The task :: Write out the entries below exactly. End with the line that contains "if negb (Scheme".

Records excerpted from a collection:
==*==
Definition validCapability (value : string) : bool := (len value <=? 128)%Z && re_match capabilityPattern value.

Definition containsControl (value : string) : bool :=
  ContainsAny value nul_cr_lf_set || negb (ValidString value).

Definition trimmed (value : string) : bool := value =? TrimSpace value.

Definition validBoundedText (value : string) (maximum : Z) (allowEmpty : bool) : bool :=
  (allowEmpty || negb (value =? "")) && (len value <=? maximum)%Z && trimmed value
  && negb (containsControl value) && ValidString value.

(** [strings.ContainsRune(value, 0)] *)
Definition has_nul (value : string) : bool := has_byte value "000"%char.

Definition mem (s : string) (l : list string) : bool := existsb (String.eqb s) l.

Definition containsString (values : list string) (wanted : string) : bool :=
  existsb (fun value => value =? wanted) values.

Definition validateUniqueStrings (values : list string) (valid : string -> bool) : result string unit :=
  each_seen (fun seen value =>
    reject (negb (valid value)) "invalid value" |>> reject (mem value seen) "duplicate value") [] values.

Definition size {A} (s : slice A) : Z := Z.of_nat (length (elems s)).

(** ** URLs *)

Definition ValidateSourceURL (value : string) : result string unit :=
  let bad := Err "source URL is invalid" in
  if (len value =? 0)%Z || (MaxSourceURLBytes <? len value)%Z || negb (ValidString value) || negb (trimmed value)
     || exists_rune IsControl value then bad
  else match url_Parse value with
  | None => bad
  | Some parsed =>
      if negb (Scheme parsed =? "https") || (Host parsed =? "") || (Hostname parsed =? "")
         || bool_decide (is_Some (User parsed)) || negb (Opaque parsed =? "") || negb (URL_String parsed =? value)
      then bad
      else match QueryUnescape (RawQuery parsed) with
      | None => bad
      | Some decodedQuery =>
          reject (negb (ValidString (Path parsed)) || negb (ValidString decodedQuery)
                  || negb (ValidString (Fragment parsed)) || exists_rune IsControl (Path parsed)
                  || exists_rune IsControl decodedQuery || exists_rune IsControl (Fragment parsed))
            "source URL is invalid"
      end
  end.

Definition validatePrincipal (value : Principal) : result string unit :=
  let bad := Err "principal issuer is invalid" in
  if (len (p_Issuer value) =? 0)%Z || (maxIssuerBytes <? len (p_Issuer value))%Z || negb (trimmed (p_Issuer value))
     || containsControl (p_Issuer value) then bad
  else match url_Parse (p_Issuer value) with
  | None => bad
  | Some parsed =>
      reject (negb (Scheme parsed =? "https") || (Host parsed =? "") || bool_decide (is_Some (User parsed))
              || negb (RawQuery parsed =? "") || negb (Fragment parsed =? "")
              || negb (URL_String parsed =? p_Issuer value)) "principal issuer is invalid" |>>
      reject ((len (p_Subject value) =? 0)%Z || (maxSubjectBytes <? len (p_Subject value))%Z
              || negb (trimmed (p_Subject value)) || containsControl (p_Subject value))
        "principal subject is invalid" |>>
      reject ((maxDisplayNameBytes <? len (p_DisplayName value))%Z || containsControl (p_DisplayName value))
        "principal display_name is invalid"
  end.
==*==
Task response ::
Definition validCapability (value : string) : bool := (len value <=? 128)%Z && re_match capabilityPattern value.

Definition containsControl (value : string) : bool :=
  ContainsAny value nul_cr_lf_set || negb (ValidString value).

Definition trimmed (value : string) : bool := value =? TrimSpace value.

Definition validBoundedText (value : string) (maximum : Z) (allowEmpty : bool) : bool :=
  (allowEmpty || negb (value =? "")) && (len value <=? maximum)%Z && trimmed value
  && negb (containsControl value) && ValidString value.

(** [strings.ContainsRune(value, 0)] *)
Definition has_nul (value : string) : bool := has_byte value "000"%char.

Definition mem (s : string) (l : list string) : bool := existsb (String.eqb s) l.

Definition containsString (values : list string) (wanted : string) : bool :=
  existsb (fun value => value =? wanted) values.

Definition validateUniqueStrings (values : list string) (valid : string -> bool) : result string unit :=
  each_seen (fun seen value =>
    reject (negb (valid value)) "invalid value" |>> reject (mem value seen) "duplicate value") [] values.

Definition size {A} (s : slice A) : Z := Z.of_nat (length (elems s)).

(** ** URLs *)

Definition ValidateSourceURL (value : string) : result string unit :=
  let bad := Err "source URL is invalid" in
  if (len value =? 0)%Z || (MaxSourceURLBytes <? len value)%Z || negb (ValidString value) || negb (trimmed value)
     || exists_rune IsControl value then bad
  else match url_Parse value with
  | None => bad
  | Some parsed =>
      if negb (Scheme parsed =? "https") || (Host parsed =? "") || (Hostname parsed =? "")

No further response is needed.